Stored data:
(** * prometheus-weather-gov: the forecast cache and the measurement pipeline

    A shallow embedding of [src/weather.py].  Python objects that are mutated
    in place (the [OrderedDict] of a cache, the Prometheus counters, the
    [lru_cache] memo) become explicit state; a call that may raise returns an
    [outcome]; [pendulum.now()] is an instant supplied by the caller.

    - instants and durations are integers (microseconds, the resolution of
      [pendulum]); the process runs with [TZ=UTC], so adding a duration is
      integer addition;
    - a forecast document is a value as [json.loads] returns it, with the
      dynamic typing of Python: an operation on a value of the wrong kind
      raises [TypeError] or [AttributeError], a JSON integer is an [int] of
      any size and is rounded to a binary64 float, or raises
      [OverflowError], only where the code divides it or sets a gauge to it;
    - a Prometheus counter is a [nat]; a labelled counter is a finite map
      from the label values to the count of the child. *)

From Stdlib Require Import ZArith Floats.
From stdpp Require Import gmap strings list.

Definition Time := Z.

(** ** Python exceptions and outcomes *)

Inductive exn :=
  | KeyError
  | ValueError
  | TypeError
  | AttributeError
  | OverflowError
  | ConnectionError
  | JSONDecodeError.

#[global] Instance exn_eq_dec : EqDecision exn.
Proof. solve_decision. Defined.

Inductive outcome (A : Type) :=
  | Ret (a : A)
  | Raise (e : exn).
Arguments Ret {A} a.
Arguments Raise {A} e.

#[global] Instance outcome_ret : MRet outcome := @Ret.

#[global] Instance outcome_bind : MBind outcome := λ A B f o,
  match o with
  | Ret a => f a
  | Raise e => Raise e
  end.

#[global] Instance outcome_fmap : FMap outcome := λ A B f o,
  match o with
  | Ret a => Ret (f a)
  | Raise e => Raise e
  end.

(** ** [collections.OrderedDict]

    An association list in iteration order: the head is the first item, the
    last element is the item [popitem(last=True)] removes.  Keys are unique
    ([wf]); every operation keeps them so. *)

Module OrderedDict.
Section ordered_dict.
Context {K V : Type} `{EqDecision K}.

Definition t := list (K * V).

Definition keys (d : t) : list K := d.*1.

Definition wf (d : t) : Prop := NoDup (keys d).

(** [d.get(key)] *)
Fixpoint get (d : t) (key : K) : option V :=
  match d with
  | [] => None
  | (k, v) :: d' => if decide (k = key) then Some v else get d' key
  end.

(** [del d[key]], at a key that is present (its one call site has just
    read the key); an absent key leaves [d] as it is. *)
Fixpoint del (d : t) (key : K) : t :=
  match d with
  | [] => []
  | (k, v) :: d' => if decide (k = key) then del d' key else (k, v) :: del d' key
  end.

(** [d[key] = v]: an existing key keeps its position, a new key goes last. *)
Fixpoint set (d : t) (key : K) (v : V) : t :=
  match d with
  | [] => [(key, v)]
  | (k, v') :: d' =>
      if decide (k = key) then (key, v) :: d' else (k, v') :: set d' key v
  end.

(** [d.move_to_end(key, last=False)]: the item becomes the first one.
    [None] is Python's [KeyError] for an absent key. *)
Definition move_to_end_first (d : t) (key : K) : option t :=
  match get d key with
  | Some v => Some ((key, v) :: del d key)
  | None => None
  end.

(** [d.popitem(last=True)]: the last item and the rest; [None] is the
    [KeyError] of an empty dictionary. *)
Fixpoint popitem_last (d : t) : option ((K * V) * t) :=
  match d with
  | [] => None
  | kv :: d' =>
      match popitem_last d' with
      | None => Some (kv, [])
      | Some (x, rest) => Some (x, kv :: rest)
      end
  end.
End ordered_dict.
Arguments t : clear implicits.
End OrderedDict.

(** ** [class ExpiringCache] *)

Module ExpiringCache.

Record record (V : Type) := Record_ { validity : Time; value : V }.
Arguments Record_ {V} validity value.
Arguments validity {V} _.
Arguments value {V} _.

Record t (K V : Type) := Cache {
  entries : OrderedDict.t K (record V);
  cache_name : string;
  age_params : Z;
  max_size : Z;
  metric_cache_write : nat;
  metric_cache_get_hit : nat;
  metric_cache_get_miss : nat;
  metric_cache_expirations : nat;
  metric_cache_overflow : nat
}.
Arguments Cache {K V}.
Arguments entries {K V} _.
Arguments cache_name {K V} _.
Arguments age_params {K V} _.
Arguments max_size {K V} _.
Arguments metric_cache_write {K V} _.
Arguments metric_cache_get_hit {K V} _.
Arguments metric_cache_get_miss {K V} _.
Arguments metric_cache_expirations {K V} _.
Arguments metric_cache_overflow {K V} _.

Section expiring_cache.
Context {K V : Type} `{EqDecision K}.

Local Abbreviation cache := (t K V).

(** [__init__]: [age_params] is the duration [pendulum.now().add] adds. *)
Definition new (name : string) (max : Z) (age : Z) : cache :=
  Cache [] name age max 0 0 0 0 0.

Definition set_entries (e : OrderedDict.t K (record V)) (c : cache) : cache :=
  Cache e (cache_name c) (age_params c) (max_size c) (metric_cache_write c)
    (metric_cache_get_hit c) (metric_cache_get_miss c)
    (metric_cache_expirations c) (metric_cache_overflow c).

Definition inc_write (c : cache) : cache :=
  Cache (entries c) (cache_name c) (age_params c) (max_size c)
    (S (metric_cache_write c)) (metric_cache_get_hit c)
    (metric_cache_get_miss c) (metric_cache_expirations c)
    (metric_cache_overflow c).

Definition inc_hit (c : cache) : cache :=
  Cache (entries c) (cache_name c) (age_params c) (max_size c)
    (metric_cache_write c) (S (metric_cache_get_hit c))
    (metric_cache_get_miss c) (metric_cache_expirations c)
    (metric_cache_overflow c).

Definition inc_miss (c : cache) : cache :=
  Cache (entries c) (cache_name c) (age_params c) (max_size c)
    (metric_cache_write c) (metric_cache_get_hit c)
    (S (metric_cache_get_miss c)) (metric_cache_expirations c)
    (metric_cache_overflow c).

Definition inc_expirations (c : cache) : cache :=
  Cache (entries c) (cache_name c) (age_params c) (max_size c)
    (metric_cache_write c) (metric_cache_get_hit c)
    (metric_cache_get_miss c) (S (metric_cache_expirations c))
    (metric_cache_overflow c).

WORK ORDER: Using the records above, select and copy every line that has the word "else".

RESPONSE TO THE EXERCISE:
  | (k, v) :: d' => if decide (k = key) then Some v else get d' key
  | (k, v) :: d' => if decide (k = key) then del d' key else (k, v) :: del d' key
      if decide (k = key) then (key, v) :: d' else (k, v') :: set d' key v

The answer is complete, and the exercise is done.